The newest trend in sex-offender management is computer monitoring, which experts said is being done by a majority of state agencies. Maryland began using monitoring software for sex offenders last month; Virginia is researching it. Most federal districts monitor computers in some form.
A monitoring program installed on an offender's computer is designed to capture every keystroke, Internet site and program, including chat and e-mail. Officials can monitor the computer remotely by logging onto a Web site or getting an e-mail if the offender does anything troublesome.
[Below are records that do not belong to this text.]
Lemma mjoin_past (es : list element) k j :
  length es <= j -> mjoin ((map Some es ++ repeat None k) !! j) = None.
Proof.
  intros Hj. rewrite lookup_app_r by (rewrite length_map; exact Hj).
  destruct (repeat None k !! (j - length (map Some es))) as [x|] eqn:E;
    [|reflexivity].
  apply list_elem_of_lookup_2, list_elem_of_In, repeat_spec in E. subst x.
  reflexivity.
Qed.

Lemma mjoin_nulls (es : list element) k j :
  mjoin ((map Some es ++ repeat None k) !! j) = mjoin (map Some es !! j).
Proof.
  destruct (Nat.lt_ge_cases j (length es)) as [Hlt|Hge].
  - rewrite lookup_app_l by (rewrite length_map; exact Hlt). reflexivity.
  - rewrite mjoin_past by exact Hge.
    rewrite lookup_ge_None_2 by (rewrite length_map; exact Hge). reflexivity.
Qed.

(** Turns at positions past the first with no element and no old unit change
    nothing. *)
Lemma reconcileLoop_idle p elements : forall n fuel i prev m,
  i <> 0 ->
  (forall j, i <= j -> mjoin (elements !! j) = None) ->
  length elements - i <= n -> n < fuel ->
  reconcileLoop fuel p elements i None prev m = Ok tt m.
Proof.
  induction n as [|n IH]; intros fuel i prev m Hi Hnone Hlen Hfuel;
    (destruct fuel as [|k]; [lia|]); cbn [reconcileLoop].
  - replace (i <? length elements)%nat with false
      by (symmetry; apply Nat.ltb_ge; lia).
    reflexivity.
  - destruct (i <? length elements)%nat eqn:Hlt; [|reflexivity].
    cbn [orb]. rewrite (Hnone i (le_n i)).
    destruct i as [|j]; [congruence|].
    unfold ret at 1. unfold bind at 1.
    rewrite (bind_eq _ _ _ _ _ (createUnit_none _ _ _ _)).
    cbn [markDeletion advanceOld].
    unfold ret at 1. unfold bind at 1. unfold ret at 1. unfold bind at 1.
    rewrite (bind_eq _ _ _ _ _ (linkUnit_skip _ _ _ _ _)).
    apply IH; [discriminate|intros j' Hj'; apply Hnone; lia| |lia].
    apply Nat.ltb_lt in Hlt. lia.
Qed.

Lemma bind_sim {A B} (c : M A) (k1 k2 : A -> M B) m :
  (forall a m1, c m = Ok a m1 -> k2 a m1 <> Abort -> k1 a m1 = k2 a m1) ->
  bind c k2 m <> Abort -> bind c k1 m = bind c k2 m.
Proof.
  unfold bind. destruct (c m) as [a m1|m1|]; intros Hk H; [|reflexivity|congruence].
  apply Hk; [reflexivity|exact H].
Qed.

(** Null entries after the elements change nothing, unless the sequence holds
    nothing else and there is no old unit: the loop on the longer sequence
    ends as the loop on the elements does. *)
Lemma reconcileLoop_nulls p (es : list element) k : forall fuel2 fuel1 i x prev m,
  reconcileLoop fuel2 p (map Some es) i x prev m <> Abort ->
  fuel2 + k <= fuel1 ->
  i <> 0 \/ es <> [] \/ x <> None ->
  reconcileLoop fuel1 p (map Some es ++ repeat None k) i x prev m =
  reconcileLoop fuel2 p (map Some es) i x prev m.
Proof.
  induction fuel2 as [|n IH]; intros fuel1 i x prev m Hrun Hfuel Hcase;
    [exfalso; apply Hrun; reflexivity|].
  destruct fuel1 as [|n1]; [lia|].
  destruct ((i <? length (map Some es))%nat || isSome x) eqn:Hc.
  - cbn [reconcileLoop] in *. rewrite Hc in *. rewrite mjoin_nulls.
    replace ((i <? length (map Some es ++ repeat None k))%nat || isSome x) with true.
    2:{ symmetry. apply orb_true_iff in Hc. apply orb_true_iff.
        destruct Hc as [Hc|Hc]; [left|right; exact Hc].
        apply Nat.ltb_lt in Hc. apply Nat.ltb_lt. rewrite length_app. lia. }
    cbv zeta in *.
    apply bind_sim; [|exact Hrun]. intros old m1 _ H1.
    apply bind_sim; [|exact H1]. intros new m2 _ H2.
    apply bind_sim; [|exact H2]. intros [] m3 _ H3.
    apply bind_sim; [|exact H3]. intros x' m4 _ H4.
    apply bind_sim; [|exact H4]. intros [] m5 _ H5.
    apply IH; [exact H5|lia|left; discriminate].
  - assert (E : reconcileLoop (S n) p (map Some es) i x prev m = Ok tt m)
      by (cbn [reconcileLoop]; rewrite Hc; reflexivity).
    rewrite E.
    apply orb_false_iff in Hc. destruct Hc as [Hlt Hx].
    destruct x as [o|]; [discriminate Hx|].
    apply Nat.ltb_ge in Hlt. rewrite length_map in Hlt.
    destruct (Nat.eq_dec i 0) as [->|Hi].
    { exfalso. destruct Hcase as [H|[H|H]]; [congruence| |congruence].
      destruct es; [congruence|simpl in Hlt; lia]. }
    apply (reconcileLoop_idle p _ k).
    + exact Hi.
    + intros j Hj. apply mjoin_past. lia.
    + rewrite length_app, length_map, repeat_length. lia.
    + lia.
Qed.

(** An element after a [null]: the call does not return. *)
Lemma reconcileLoop_null_gap p elements j e :
  elements !! j = Some None -> elements !! S j = Some (Some e) ->
  forall fuel i x prev m r m', i <= j ->
  reconcileLoop fuel p elements i x prev m <> Ok r m'.
Proof.
  intros Hnull Helem.
  assert (Hlen : S j < length elements) by (eapply lookup_lt_Some; eauto).
  assert (Hturn : forall fuel x m r m',
             reconcileLoop fuel p elements (S j) x None m <> Ok r m').
  { intros fuel x m r m' H. destruct fuel as [|n]; [discriminate H|].
    cbn [reconcileLoop] in H.
    replace (S j <? length elements)%nat with true in H
      by (symmetry; apply Nat.ltb_lt; exact Hlen).
    cbn [orb] in H. rewrite Helem in H. cbn [mjoin option_join] in H. cbv zeta in H.
    apply bind_Ok in H. destruct H as (old & m1 & _ & H).
    apply bind_Ok in H. destruct H as (new & m2 & _ & H).
    apply bind_Ok in H. destruct H as ([] & m3 & _ & H).
    apply bind_Ok in H. destruct H as (x' & m4 & _ & H).
    apply bind_Ok in H. destruct H as ([] & m5 & H & _).
    unfold linkUnit in H. cbn [Nat.eqb isSome deref] in H.
    unfold bind, throw in H. discriminate H. }
  induction fuel as [|n IH]; intros i x prev m r m' Hi H; [discriminate H|].
  cbn [reconcileLoop] in H.
  replace (i <? length elements)%nat with true in H
    by (symmetry; apply Nat.ltb_lt; lia).
  cbn [orb] in H. cbv zeta in H.
  apply bind_Ok in H. destruct H as (old & m1 & _ & H).
  apply bind_Ok in H. destruct H as (new & m2 & Hnew & H).
  apply bind_Ok in H. destruct H as ([] & m3 & _ & H).
  apply bind_Ok in H. destruct H as (x' & m4 & _ & H).
  apply bind_Ok in H. destruct H as ([] & m5 & _ & H).
  destruct (Nat.eq_dec i j) as [->|Hne].
  - rewrite Hnull in Hnew. cbn [mjoin option_join] in Hnew.
    rewrite createUnit_none in Hnew. injection Hnew as <- <-.
    exact (Hturn _ _ _ _ _ H).
  - apply (IH (S i) x' new m5 r m'); [lia|exact H].
Qed.

Lemma reconcileChildren_null_gap elements j e :
  elements !! j = Some None -> elements !! S j = Some (Some e) ->
  forall fuel p m r m', reconcileChildren fuel p elements m <> Ok r m'.
Proof.
  intros Hnull Helem fuel p m r m' H. unfold reconcileChildren in H.
  apply bind_Ok in H. destruct H as (wf & m1 & _ & H).
  apply bind_Ok in H. destruct H as (x & m2 & _ & H).
  exact (reconcileLoop_null_gap p elements j e Hnull Helem _ _ _ _ _ _ _
           (Nat.le_0_l j) H).
Qed.

(** A sequence has its [null] entries after its elements, or a [null] entry
    with an element next. *)
Lemma nulls_last_or_gap (elements : list (option element)) :
  (exists es k, elements = map Some es ++ repeat None k) \/
  (exists j e, elements !! j = Some None /\ elements !! S j = Some (Some e)).
Proof.
  induction elements as [|[e|] rest IH].
  - left. exists [], 0. reflexivity.
  - destruct IH as [(es & k & ->)|(j & e' & H1 & H2)].
    + left. exists (e :: es), k. reflexivity.
    + right. exists (S j), e'. auto.
  - destruct IH as [(es & k & ->)|(j & e' & H1 & H2)].
    + destruct es as [|e es].
      * left. exists [], (S k). reflexivity.
      * right. exists 0, e. auto.
    + right. exists (S j), e'. auto.
Qed.

Lemma alter_setChild_same c p (h : list fiber) pf :
  h !! p = Some pf -> child pf = c -> alter (setChild c) p h = h.
Proof.
  intros Hp Hc. apply list_eq. intros i. rewrite list_lookup_alter.
  case_decide; [subst i|reflexivity]. rewrite Hp. simpl. f_equal.
  destruct pf; simpl in *; subst; reflexivity.
Qed.

(** The call on a sequence of elements followed by [null] entries, on a
    parent that has no child yet. *)
Lemma reconcileChildren_run_nulls fuel p pf es k os ds m :
  reconcilePre fuel p pf es os ds m -> child pf = None ->
  exists m', reconcileChildren (fuel + k) p (map Some es ++ repeat None k) m
             = Ok tt m' /\
             reconcilePost p es os (fibers m) ds m'.
Proof.
  intros Hpre Hfresh.
  destruct (reconcileChildren_run fuel p pf es os ds m Hpre)
    as (m' & Hrun & _ & Hpost).
  destruct Hpre as (Hp & Halt & Hchain & Hds & Hfuel).
  rewrite (reconcileChildren_enter _ _ _ _ _ Hp Halt) in Hrun.
  rewrite (reconcileChildren_enter _ _ _ _ _ Hp Halt).
  assert (Hcase : (es <> [] \/ oldHead (fibers m) pf <> None) \/
                  (es = [] /\ os = [])).
  { destruct es as [|e es]; [|left; left; discriminate].
    inversion Hchain; subst; [right; split; reflexivity|left; right; discriminate]. }
  destruct Hcase as [Hsome|[-> ->]].
  - exists m'. split; [|exact Hpost]. rewrite <- Hrun.
    apply reconcileLoop_nulls; [rewrite Hrun; discriminate|lia|right; exact Hsome].
  - inversion Hchain as [Hx|]; subst. clear Hrun Hpost m'.
    destruct k as [|k].
    + exists m. split.
      * destruct fuel as [|n]; [simpl in Hfuel; lia|]. reflexivity.
      * unfold reconcilePost. simpl. rewrite Nat.add_0_r, app_nil_r.
        split; [reflexivity|]. split; [exact Hds|]. split.
        -- intros r _. rewrite andb_false_r. auto.
        -- intros j e He. rewrite lookup_nil in He. discriminate.
    + exists (withFibers (alter (setChild None) p (fibers m)) m). split.
      * rewrite Nat.add_succ_r.
        rewrite (turn_none p (map Some [] ++ repeat None (S k)) 0 None [] None m
                   ds (fuel + k) eq_refl eq_refl (chain_nil _) Hds).
        unfold removedAt, nextOf. cbn [oldRecord tagAll fold_left].
        rewrite app_nil_r, with_id by exact Hds.
        rewrite (bind_eq _ _ _ _ _ (linkUnit_first _ _ _ _ _ _ Hp)).
        apply (reconcileLoop_idle p _ k).
        -- discriminate.
        -- intros j Hj. apply (mjoin_past [] (S k) j). simpl. lia.
        -- simpl. rewrite repeat_length. lia.
        -- simpl in Hfuel. lia.
      * cbn [fibers withFibers].
        rewrite (alter_setChild_same None p _ pf Hp Hfresh).
        unfold reconcilePost. simpl. rewrite Nat.add_0_r, app_nil_r.
        split; [reflexivity|]. split; [destruct m; exact Hds|]. split.
        -- intros r _. rewrite andb_false_r. auto.
        -- intros j e He. rewrite lookup_nil in He. discriminate.
Qed.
Sex-offender registries have grown dramatically this decade as prosecutors cracked down on Internet-fueled child pornography and other offenses against children. The National Center for Missing & Exploited Children says there are 716,319 registered sex offenders in the United States. That compares with about 403,000 in 2001, according to the Justice Department. The majority of registrants committed crimes against children, but other offenses, such as rapes of women, are included.This ILB entry from Nov. 7th began:
"Keeping track of sex offenders is not easy" I thought this was a great story in the Nov. 6th Greene County Daily World, reported by Anna Rochelle. It gives a picture of all that is involved in keeping tabs on 70 sex offenders in a rural Indiana county.